Cet ensemble disparaît en 1993 sous le nez des Hurons. C’est ce qu’a appris Le Journal de Montréal d’une source bien au fait de cette saga. Il faudra attendre 1996 pour que ces écrits fassent à nouveau parler d’eux. Cette année-là, le Conseil de bande (assemblée ethnique) de la nation huronne-wendate poursuit la succession d’une femme de Loretteville.

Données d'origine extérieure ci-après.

(* ===== verification/Worker.v ===== *)
(** The exporter worker (exporter.rs): which events are sent where, in what
    order, what is committed after each, and in which state it stops. What the
    worker meets outside itself (the destination's answers, the registry as
    other requests leave it) is an environment that may answer anything at any
    point of the history. *)
From S2P Require Import Prelude SortedVec RustStr Errors Json Model Context Snapshot Keys Plan Store Changelog SchemaLayer Views Registry Mutations ExporterVerbs Rewrite Authz ProxyProtocol Config.

Open Scope string_scope.
Open Scope nat_scope.
Open Scope list_scope.

(** * Values *)

Definition num (z : Z) : Value := VNumber (if bool_decide (z < 0)%Z then NegInt z else PosInt z).

(** * Halts *)

Record Halt := mkHalt { halt_state : ExporterState; halt_trace : string }.
Definition retry (t : string) : Halt := mkHalt ErrorState t.
Definition paused (t : string) : Halt := mkHalt Paused t.
Definition failed (t : string) : Halt := mkHalt Failed t.
Definition halt_at (h : Halt) (what : string) : Halt := mkHalt (halt_state h) (what +:+ ": " +:+ halt_trace h).

(** * What the worker meets *)

Record Request := mkRequest {
  rq_base : string; rq_auth : option (string * string);
  rq_method : string; rq_path : string; rq_body : option Value }.
#[export] Instance Request_eq_dec : EqDecision Request.
Proof. solve_decision. Defined.
Lemma replay_cons d info offset seq ev events w w2 :
  (if subject_matches (ei_subjects info) (ev_ctx ev) (ev_subject ev) then deliver env json_text status_text d ev w = (Ok (), w2) else w2 = w) →
  replay_events env json_text status_text d info offset ((seq, ev) :: events) w =
  (_ ← progress env (ei_name info) offset (seq + 1); replay_events env json_text status_text d info (seq + 1) events) w2.
Proof.
  intros H. cbn [replay_events]. destruct (subject_matches _ _ _); [|by subst].
  unfold mbind, m_bind, catch. by rewrite H.
Qed.

Lemma progress_step name offset next w : ∃ a w3, w_trace w3 = w_trace w ++ [Reported (mkReport name offset next Running None) a] ∧
  progress env name offset next w = (map_err retry a, w3) ∧ w_exported w3 = w_exported w ∧ (worker_ok w → worker_ok w3).
Proof.
  eexists _, _. split_and!; [|done|done|]; [done|]. intros Hi.
  by destruct (runs_report (mkReport name offset next Running None) (λ _, True) stable_true w _ _ Hi I eq_refl) as (? & _).
Qed.

Lemma replay_fail d info offset seq ev events w h w2 :
  subject_matches (ei_subjects info) (ev_ctx ev) (ev_subject ev) = true → deliver env json_text status_text d ev w = (Err h, w2) →
  replay_events env json_text status_text d info offset ((seq, ev) :: events) w =
  stop env (ei_name info) offset (halt_at h (event_text seq ev)) w2.
Proof.
  intros Em Ed. cbn [replay_events]. rewrite Em. unfold mbind, m_bind, catch. rewrite Ed. unfold stop, mbind, m_bind.
  by destruct (report env _ w2) as [[[]|h0] w0].
Qed.

(** The first event: delivered (or none of the exporter's), or the batch stops at it. *)
Lemma first_event d t0 info offset seq ev events w : covered d t0 ∅ w →
  ∃ w2 sg, w_trace w2 = w_trace w ++ sg ∧ Forall is_sent sg ∧ worker_ok w2 ∧
  ((covered d t0 ∅ w2 ∧ if subject_matches (ei_subjects info) (ev_ctx ev) (ev_subject ev)
    then deliver env json_text status_text d ev w = (Ok (), w2) ∧ acked d ev t0 (w_trace w) (w_trace w2) else w2 = w) ∨
   ∃ h, subject_matches (ei_subjects info) (ev_ctx ev) (ev_subject ev) = true ∧ deliver env json_text status_text d ev w = (Err h, w2) ∧
     replay_events env json_text status_text d info offset ((seq, ev) :: events) w =
     stop env (ei_name info) offset (halt_at h (event_text seq ev)) w2).
Proof.
  intros Hc. destruct (subject_matches (ei_subjects info) (ev_ctx ev) (ev_subject ev)) eqn:Em.
  2: { exists w, []. rewrite app_nil_r. split_and!; [done..|apply Hc|by left]. }
  destruct (deliver env json_text status_text d ev w) as [r w2] eqn:Ed.
  destruct (deliver_acked d t0 ev w r w2 Hc Ed) as (Hok & (sg & Esg & Hsg) & Hack). exists w2, sg. split_and!; [done..|].
  destruct r as [[]|h]; [left; by destruct (Hack eq_refl)|right]. exists h. split_and!; [done..|]. by apply replay_fail.
Qed.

Les héritiers sont sommés de rendre aux autochtones ces 220 documents du « Fonds Paul Picard », actuellement dans les mains du collectionneur retrouvé par le Journal de Montréal. En effet, selon le testament de la défunte, ces écrits devaient être vendus ou donnés aux Hurons. Mais la volonté n’a jamais été réalisée, faute d’un accord entre les parties concernées. Entre-temps, ces six précieux documents se sont baladés entre les mains de libraires et collectionneurs avant de disparaître. Jusqu’en Europe… a-t-on dit.
UN DÉBUT DE COMPENSATION
Les Hurons ont-ils une chance de gagner le « dossier de Sillery » ? Ils préparent actuellement leur dossier de revendication. Un travail de recherche historique qui s’avère difficile puisque le rapport aurait dû être remis en mars 2006. Parallèlement, selon un accord conclu entre les Hurons et le gouvernement canadien en 2000, « la Bande dispose d’un délai de vingt ans [...] pour demander l’ajout de terre de réserves jusqu’à concurrence de 1 352 acres » aux limites de leur réserve et de Loretteville en guise de compensation. Ils empochent de plus la somme de 12 millions de dollars nécessaire pour réaliser ces acquisitions. Ils ont récemment obtenu gain de cause pour un autre territoire, toujours à Québec, et connu autrefois sous le nom de réserve des «quarante arpents ». En juin dernier, les Hurons et la bouillante mairesse de Québec ont fini par fumer le calumet de la paix. Les autochtones ont ainsi pu récupérer un premier lot de 200 acres inhabité à Loretteville. Ils comptent y construire un musée-hôtel de 15 millions que l’on espère voir ouvrir pour les fêtes du 400e anniversaire du Québec en 2008. Ces « quarante arpents » avaient été cédés aux Hurons par les Jésuites en 1794.